North Park Elementary is a magnet school for students in pre-kindergarten through sixth grade who are interested in environmental issues, according to Garcia. Students take field trips to outdoor areas and do school work "with an emphasis on science activities that nurture creative expression.
Armed security officers are not assigned to district elementary schools, according to Garcia, but security remains "very, very tight" on campus.
"Once the school bell rings, the only way in to the campus is through the front office," she said.
All district schools maintain ledgers for parents, volunteers and district staff, she said, and everyone is required to show a photo ID and sign in at the front office. The gunman, she said, "followed the check-in protocol."
Immediately after the shooting, the San Bernardino County Fire Department set up a triage area.
School officials said the shooting was "isolated to the campus." In an email to staff, the school district said: "This is believed to be a case of domestic violence."
Students were evacuated to California State University, San Bernardino's physical education building, where they could access bathrooms and water, said university spokesman Joe Gutierrez. San Bernardino Police also tweeted images of children being given glowsticks and other toys throughout the day, and some parents said their children were allowed to watch movies while they waited to be released.
Parents were directed to Cajon High School, where officials verified their identities before sending them to the university to pick up their children, Gutierrez said.
North Park Elementary has more than 500 students between kindergarten and sixth grade, mostly from low-income Latino families.
Students were huddled on a field at a corner of the school's campus on Northpark Boulevard and H Street, accompanied by teachers and guarded by law enforcement officers carrying long guns.
Anxious parents such as David Zamudio gathered nearby, but barriers blocked them from reaching their children. Some parents said there was confusion over where to collect their children as information circulated that they should be picked up at either Cajon High School or Cal State San Bernardino.

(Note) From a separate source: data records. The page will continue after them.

(** * INTake-to-Insight: the overlay and version-history engine

    A shallow embedding of the overlay store, the drag handlers and the
    export compositor of [src/components/DashboardCanvas.tsx], and of the
    history handlers of [src/components/Editor.tsx]; then of the rest of
    those two components (placing and deleting, comments, loading and
    saving a project) and of what they call in [src/lib/db.ts] and
    [src/lib/gemini.ts].

    Conventions of the embedding.
    - A React component's [useState] cells and [useRef] boxes are the fields
      of one state record; an event handler is a function from the state
      (as the handler's closure sees it) to the state after the handler's
      [set...] calls.  A handler that [return]s early, or that does not call
      [onUpdateAnnotations], gives back the annotation list it was given.
    - A JavaScript [number] that holds an index is a [Z] ([findIndex]
      answers [-1]).  A [number] that holds a coordinate, a percentage or a
      font size is an exact rational [Q]: rounding error of IEEE doubles is
      not modelled.
    - Arrays are lists, read with [!!] and written with [<[i:=x]>]. *)

From Stdlib Require Import QArith Qround Qminmax Qabs Lqa Ascii.
From stdpp Require Import base tactics option list strings pretty gmap sorting.

Local Open Scope Z_scope.

(** ** Domain entities ([src/types.ts]) *)

Inductive FontWeight := weight_normal | weight_bold.
Inductive FontStyle := style_normal | style_italic.

Module Annotation.
Record t := mk {
  id : string;
  x : Q;
  y : Q;
  text : string;
  color : string;
  fontSize : Q;
  fontWeight : option FontWeight;
  fontStyle : option FontStyle
}.
End Annotation.

Module Comment.
Record t := mk {
  id : string;
  x : Q;
  y : Q;
  text : string;
  author : string;
  resolved : bool;
  timestamp : Z
}.
End Comment.

Inductive ComplexityLevel :=
  | ExecutiveSummary | Operational | Analytical | Strategic.

Inductive VisualStyle :=
  | ModernSaaS | DarkModeAnalytics | FinancialTraditional | Minimalist
  | FuturisticHUD | PaperWireframe | Neumorphism | Isometric3D
  | HighContrast | SwissDesign | VintageTerminal | CyberpunkNeon
  | HandDrawnSketch | CorporateClean | DataJournalism | Glassmorphism.

Module GeneratedImage.
Record t := mk {
  id : string;
  data : string;
  prompt : string;
  timestamp : Z;
  level : ComplexityLevel;
  style : VisualStyle
}.
End GeneratedImage.

(** ** JavaScript array primitives *)

(** [arr.findIndex(p)]: the index of the first element that satisfies [p],
    [-1] when there is none. *)
Fixpoint findIndex_from {A} (p : A → bool) (l : list A) (i : Z) : Z :=
  match l with
  | [] => -1
  | a :: l' => if p a then i else findIndex_from p l' (i + 1)
  end.

Definition findIndex {A} (p : A → bool) (l : list A) : Z :=
  findIndex_from p l 0.

(** No element of [l] satisfies [p]. *)
Definition misses {A} (p : A → bool) (l : list A) : Prop :=
  Forall (λ a, p a = false) l.

(** [arr[i]] for a number [i]: [undefined] ([None]) outside [0 .. length-1]. *)
Definition at_index {A} (l : list A) (i : Z) : option A :=
  if 0 <=? i then l !! Z.to_nat i else None.

(** [a.id === id] on annotations. *)
Definition has_id (id : string) (a : Annotation.t) : bool :=
  String.eqb (Annotation.id a) id.

(** ** Z-order operations ([DashboardCanvas.tsx], lines 87-131)

    Each takes the [annotations] prop and answers the list the parent holds
    afterwards: the argument of [onUpdateAnnotations], or the unchanged list
    on an early [return]. *)

Definition bringToFront (id : string) (annotations : list Annotation.t)
  : list Annotation.t :=
  let index := findIndex (has_id id) annotations in
  if (index =? -1) || (index =? Z.of_nat (length annotations) - 1)
  then annotations
  else
    (* const [item] = newAnns.splice(index, 1); newAnns.push(item) *)
    match at_index annotations index with
    | Some item => delete (Z.to_nat index) annotations ++ [item]
    | None => annotations (* not reached: [index] is a valid position *)
    end.

Definition moveForward (id : string) (annotations : list Annotation.t)
  : list Annotation.t :=
  let index := findIndex (has_id id) annotations in
  if (index =? -1) || (index =? Z.of_nat (length annotations) - 1)
  then annotations
  else
    (* [newAnns[index], newAnns[index + 1]] = [newAnns[index + 1], newAnns[index]] *)
    match at_index annotations (index + 1), at_index annotations index with
    | Some upper, Some item =>
        <[Z.to_nat (index + 1) := item]> (<[Z.to_nat index := upper]> annotations)
    | _, _ => annotations (* not reached *)
    end.

Definition moveBackward (id : string) (annotations : list Annotation.t)
  : list Annotation.t :=
  let index := findIndex (has_id id) annotations in
  if index <=? 0
  then annotations
  else
    (* [newAnns[index], newAnns[index - 1]] = [newAnns[index - 1], newAnns[index]] *)
    match at_index annotations (index - 1), at_index annotations index with
    | Some lower, Some item =>
        <[Z.to_nat (index - 1) := item]> (<[Z.to_nat index := lower]> annotations)
    | _, _ => annotations (* not reached *)
    end.

Definition sendToBack (id : string) (annotations : list Annotation.t)
  : list Annotation.t :=
  let index := findIndex (has_id id) annotations in
  if (index =? -1) || (index =? 0)
  then annotations
  else
    (* const [item] = newAnns.splice(index, 1); newAnns.unshift(item) *)
    match at_index annotations index with
    | Some item => item :: delete (Z.to_nat index) annotations
    | None => annotations (* not reached *)
    end.

(** ** Field updates and removal ([DashboardCanvas.tsx], lines 327-334) *)

(** [Partial<Annotation>]: [None] is a field the object literal does not
    name.  The two optional fields of [Annotation] may be named with the
    value [undefined], hence the nested option. *)
Module AnnotationUpdates.
Record t := mk {
  id : option string;
  x : option Q;
  y : option Q;
  text : option string;
  color : option string;
  fontSize : option Q;
  fontWeight : option (option FontWeight);
  fontStyle : option (option FontStyle)
}.
End AnnotationUpdates.

(** The object spread [{ ...a, ...updates }]. *)
Definition spread (a : Annotation.t) (updates : AnnotationUpdates.t)
  : Annotation.t :=
  {| Annotation.id := default (Annotation.id a) (AnnotationUpdates.id updates);
     Annotation.x := default (Annotation.x a) (AnnotationUpdates.x updates);
     Annotation.y := default (Annotation.y a) (AnnotationUpdates.y updates);
     Annotation.text :=
       default (Annotation.text a) (AnnotationUpdates.text updates);
     Annotation.color :=
       default (Annotation.color a) (AnnotationUpdates.color updates);
     Annotation.fontSize :=
       default (Annotation.fontSize a) (AnnotationUpdates.fontSize updates);
     Annotation.fontWeight :=
       default (Annotation.fontWeight a) (AnnotationUpdates.fontWeight updates);
     Annotation.fontStyle :=
       default (Annotation.fontStyle a) (AnnotationUpdates.fontStyle updates) |}.

Definition updateAnnotation (id : string) (updates : AnnotationUpdates.t)
    (annotations : list Annotation.t) : list Annotation.t :=
  (λ a, if has_id id a then spread a updates else a) <$> annotations.

(** The object spread [{ ...a, x: x', y: y' }] of [handlePointerUp]. *)
Definition with_position (a : Annotation.t) (x' y' : Q) : Annotation.t :=
  {| Annotation.id := Annotation.id a;
     Annotation.x := x';
     Annotation.y := y';
     Annotation.text := Annotation.text a;
     Annotation.color := Annotation.color a;
     Annotation.fontSize := Annotation.fontSize a;
     Annotation.fontWeight := Annotation.fontWeight a;
     Annotation.fontStyle := Annotation.fontStyle a |}.

(** The label [handleImageClick] creates with the text tool (lines
    298-306); [id] is [Date.now().toString()]. *)
Definition newAnnotation (id : string) (x y : Q) : Annotation.t :=
  {| Annotation.id := id;
     Annotation.x := x;
     Annotation.y := y;
     Annotation.text := "New Text";
     Annotation.color := "#1e3a8a";
     Annotation.fontSize := 20;
     Annotation.fontWeight := Some weight_bold;
     Annotation.fontStyle := None |}.

(** The annotations of every id but [id], in list order. *)
Definition others (id : string) (annotations : list Annotation.t)
  : list Annotation.t :=
  filter (λ a, has_id id a = false) annotations.

(** ** The canvas component's state ([DashboardCanvas.tsx], lines 32-68) *)

Inductive Tool := tool_none | tool_text | tool_comment.

Module Point.
Record t := mk { x : Q; y : Q }.
End Point.

Module LocalDrag.
Record t := mk { id : string; x : Q; y : Q }.
End LocalDrag.

Module Rect.
Record t := mk { width : Q; height : Q; left : Q; top : Q }.
End Rect.

Module PointerEvent.
Record t := mk { clientX : Q; clientY : Q; pointerId : Z }.
End PointerEvent.

Module Canvas.
Record state := mk {
  image : GeneratedImage.t;                 (* prop *)
  annotations : list Annotation.t;          (* prop, written by onUpdateAnnotations *)
  comments : list Comment.t;                (* prop, written by onUpdateComments *)
  activeTool : Tool;
  selectedAnnotationId : option string;
  isDragging : bool;
  dragStart : Point.t;
  initialAnnPos : Point.t;
  localDragState : option LocalDrag.t;
  dragRectRef : option Rect.t
}.
End Canvas.

Definition GRID_SIZE : Q := 10%Q.

(** Truthiness of a [string | null]: [null] and the empty string are falsy. *)
Definition truthy (s : option string) : bool :=
  match s with
  | Some s => negb (String.eqb s "")
  | None => false
  end.

(** [Math.round]: the nearest integer, a tie going up. *)
Definition Math_round (q : Q) : Z := Qfloor (q + (1 # 2))%Q.

(** [Math.max(0, Math.min(100, v))]. *)
Definition clamp_percent (v : Q) : Q := Qmax 0%Q (Qmin 100%Q v).

Definition snap (raw : Q) : Q :=
  (inject_Z (Math_round (raw / GRID_SIZE)) * GRID_SIZE)%Q.

Definition deleteAnnotation (id : string) (st : Canvas.state) : Canvas.state :=
  {| Canvas.image := Canvas.image st;
     Canvas.annotations :=
       filter (λ a, negb (has_id id a)) (Canvas.annotations st);
     Canvas.comments := Canvas.comments st;
     Canvas.activeTool := Canvas.activeTool st;
     Canvas.selectedAnnotationId := None;
     Canvas.isDragging := Canvas.isDragging st;
     Canvas.dragStart := Canvas.dragStart st;
     Canvas.initialAnnPos := Canvas.initialAnnPos st;
     Canvas.localDragState := Canvas.localDragState st;
     Canvas.dragRectRef := Canvas.dragRectRef st |}.

(** ** Dragging with pointer events ([DashboardCanvas.tsx], lines 210-280)

    [container] is [imageContainerRef.current]'s bounding rectangle, [None]
    when the ref is empty. *)

Definition handlePointerDown (e : PointerEvent.t) (id : string)
    (container : option Rect.t) (st : Canvas.state) : Canvas.state :=
  match Canvas.activeTool st, container with
  | tool_none, Some rect =>
      match List.find (has_id id) (Canvas.annotations st) with
      | None => st
      | Some ann =>
          {| Canvas.image := Canvas.image st;
             Canvas.annotations := Canvas.annotations st;
             Canvas.comments := Canvas.comments st;
             Canvas.activeTool := Canvas.activeTool st;
             Canvas.selectedAnnotationId := Some id;
             Canvas.isDragging := true;
             Canvas.dragStart :=
               Point.mk (PointerEvent.clientX e) (PointerEvent.clientY e);
             Canvas.initialAnnPos :=
               Point.mk (Annotation.x ann) (Annotation.y ann);
             Canvas.localDragState :=
               Some (LocalDrag.mk id (Annotation.x ann) (Annotation.y ann));
             Canvas.dragRectRef := Some rect |}
      end
  | _, _ => st
  end.

(** The position [handlePointerMove] computes on one axis: [initial] is
    the percentage at drag start, [size] the cached extent of the
    container, [client] and [start] the pointer's coordinate now and at
    drag start. *)
Definition raw_pixel (initial size client start : Q) : Q :=
  ((initial / 100) * size + (client - start))%Q.

Definition live_percent (initial size client start : Q) : Q :=
  clamp_percent ((snap (raw_pixel initial size client start) / size) * 100)%Q.

Definition handlePointerMove (e : PointerEvent.t) (st : Canvas.state)
  : Canvas.state :=
  match Canvas.isDragging st, Canvas.selectedAnnotationId st,
        Canvas.dragRectRef st with
  | true, Some sel, Some rect =>
      if negb (truthy (Some sel)) then st
      else
        let newX :=
          live_percent (Point.x (Canvas.initialAnnPos st)) (Rect.width rect)
            (PointerEvent.clientX e) (Point.x (Canvas.dragStart st)) in
        let newY :=
          live_percent (Point.y (Canvas.initialAnnPos st)) (Rect.height rect)
            (PointerEvent.clientY e) (Point.y (Canvas.dragStart st)) in
        {| Canvas.image := Canvas.image st;
           Canvas.annotations := Canvas.annotations st;
           Canvas.comments := Canvas.comments st;
           Canvas.activeTool := Canvas.activeTool st;
           Canvas.selectedAnnotationId := Canvas.selectedAnnotationId st;
           Canvas.isDragging := Canvas.isDragging st;
           Canvas.dragStart := Canvas.dragStart st;
           Canvas.initialAnnPos := Canvas.initialAnnPos st;
           Canvas.localDragState := Some (LocalDrag.mk sel newX newY);
           Canvas.dragRectRef := Canvas.dragRectRef st |}
  | _, _, _ => st
  end.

Zamudio, the father of a six-year-old in second grade at North Park, said he lives nearby and heard helicopters overhead. He rushed to the school when his sister called saying there had been a school shooting.
"I came because they said it was safer, more isolated. But I guess it's not that way," said Zamudio, who recently moved to the area from nearby Highland.
In a statement on Twitter, US Secretary of Education Betsy DeVos said: "My heart and prayers go out to the victims of today's horrible act in #SanBernardino & to the whole North Park Elem. School community."
According to the state's new school rating system, North Park earns high marks for suspending less than 1 percent of its student body. The school was deemed yellow - average on the state's color-coded grading scheme - for academics. In both math and English, students scored below the bar for proficiency, but in math, their scores grew significantly over the course of one year.
There were 385 mass shootings in the United States in 2016, according to the Gun Violence Archive, which compiles such incidents. The organisation defines a mass shooting as an single shooting incident in which four people are killed or injured, including the gunman.
There have been 219 School Shootings in the United States since 2013, according to Everytown for Gun Safety, a group that tracks gun violence in the US. The group reports that, on an average day in the US, seven children and teenagers - age 19 or under - are killed with guns.
The shooting comes as San Bernardino has seen a major increase in violence.
There were 62 slayings in San Bernardino in 2016 - a 41 per cent increase from the year before. It was the deadliest year in the city since 1995.
The violence is an open wound on a city trying to recover from a prolonged bankruptcy and the 2015 terror attack.
The school is about 16 kilometres from the site of a terror attack in 2015.